As his retirement date approchaes, Kansas City Fed President Tom Hoenig has become increasingly critical of the Federal Reserve, the big banks, and quantitative easing. His recent comments on a trip to Denver included this:
“Over a decade we’ve used monetary policy as an instrument to solve all problems,” Hoenig, who will step down in three months, told the audience at the Denver Association of Business Economists breakfast. “We know where that’s gotten us.”
Hoenig apparently forgot that The Fed prevented a second depression and that we’re in a glorious recovery.
Meanwhile, on a totally and utterly unrelated note, CNBC reports that “New Rules Put Clamp on Chatty Fed Officials” and that the Fed has grown weary of Fed officials who criticize the central bank’s policies.
“To the fullest extent possible, Committee participants will refrain from describing their personal views about monetary policy in any meeting or conversation with any individual, firm, or organization who could profit financially from acquiring that information,” the Fed said in a statement.
Such a statement is so broad as to basically muzzle any Fed official from expressing personal views to anyone who is particularly interested in Fed policy.

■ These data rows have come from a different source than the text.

(** * ChatStreamAI: the streaming chat session service of [main.py]

    A shallow embedding of the session core of [main.py]: the transcript
    store ([save_chat_history], [load_chat_history]), the context budgeter
    ([_limit_context_by_chars]), session creation ([create_session]), the
    snapshot endpoint ([save_chat_session_manually]) and the WebSocket
    session handler ([websocket_endpoint]) with its helper
    [send_ws_message].

    Conventions of the embedding.
    - Python values that travel through [json] (transcripts on disk, client
      frames) are trees of type [json]; a Python [dict] with string keys is
      a [gmap string json], a Python [list] a Rocq [list].
    - A Python [str] is a [string]; [len] of a string is its number of
      characters, each [ascii] standing for one character.
    - Code that can raise returns a [result]; a [try]/[except] is a match
      on the result.
    - The text of a file or frame is represented by what [json.load] makes
      of it ([wire]): the serializer and parser of the [json] module are
      library code and are taken to be inverse to each other.
    - Everything the handler obtains from outside (client frames, the
      clock, the upstream model, the outcome of file operations) is an
      explicit input.
    - Of Starlette's WebSocket the model keeps what the handler relies on:
      [receive_text] raises [WebSocketDisconnect] on the disconnect message
      and [RuntimeError] after it, a send on a dropped connection raises,
      and [iter_json] receives and parses frames until the disconnect.
    - [logging] is at level INFO: [logger.debug] lines leave no trace and
      are omitted; the other lines are recorded by their fixed text. *)

From stdpp Require Import gmap strings list fin_maps pretty.
From Stdlib Require Import ZArith Lia.

Open Scope Z_scope.

(** ** Python values and exceptions *)

#[warnings="-register-all"]
Inductive json : Type :=
  | JNull
  | JBool (b : bool)
  | JInt (n : Z)
  | JFloat (mantissa exponent : Z)
  | JStr (s : string)
  | JArr (items : list json)
  | JObj (fields : gmap string json).

(** The exception classes the code distinguishes. [ValidationError]
    carries the text [str(e)] that pydantic gives it, [APIStatusError] its
    [status_code]; [APIConnectionError], [RateLimitError] and
    [APIStatusError] are the [openai] classes named in the handler. *)
Inductive exn : Type :=
  | TypeError
  | KeyError
  | IOError
  | JSONDecodeError
  | ValidationError (report : string)
  | RuntimeError
  | WebSocketDisconnect
  | APIConnectionError
  | RateLimitError
  | APIStatusError (status_code : Z)
  | HTTPException (status_code : Z) (detail : string)
  | OtherException.

Inductive result (A : Type) : Type :=
  | Ok (a : A)
  | Raise (e : exn).
Arguments Ok {A} a.
Arguments Raise {A} e.

#[global] Instance result_ret : MRet result := λ A a, Ok a.
#[global] Instance result_bind : MBind result := λ A B f r,
  match r with
  | Ok a => f a
  | Raise e => Raise e
  end.

(** A message of a transcript is a Python dict. *)
Abbreviation Message := (gmap string json).

Definition str_len (s : string) : Z := Z.of_nat (String.length s).

(** Python's [len]: defined on strings, lists and dicts, [TypeError]
    on [None], booleans and numbers. *)
Definition py_len (v : json) : result Z :=
  match v with
  | JStr s => Ok (str_len s)
  | JArr items => Ok (Z.of_nat (length items))
  | JObj fields => Ok (Z.of_nat (size fields))
  | JNull | JBool _ | JInt _ | JFloat _ _ => Raise TypeError
  end.

(** [len(msg.get("content", ""))] *)
Definition content_len (msg : Message) : result Z :=
  py_len (default (JStr "") (msg !! "content")).

(** [sum(len(msg.get("content", "")) for msg in history)] *)
Fixpoint sum_content_len (history : list Message) : result Z :=
  match history with
  | [] => Ok 0
  | msg :: history' =>
      n ← content_len msg;
      total ← sum_content_len history';
      Ok (n + total)
  end.

(** ** Context budgeter: [_limit_context_by_chars] *)

Definition MAX_CONTEXT_CHARS : Z := 300000.
Definition DEFAULT_MODEL : string := "gpt-4.1-2025-04-14".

The Fed no doubt misses the good ol’ days when Alan Greenspan spake and no one dared contradict The Maestro. Now that no one cares what the Maestro thinks while Bernanke openly admits he doesn’t know what he’s doing, it’s apparently time for some obedient silence from Fed officials. Hoenig couldn’t care less given his retirement, but one should probably expect even less diversity of opinion coming from the FOMC and other organs of the central bank in the future.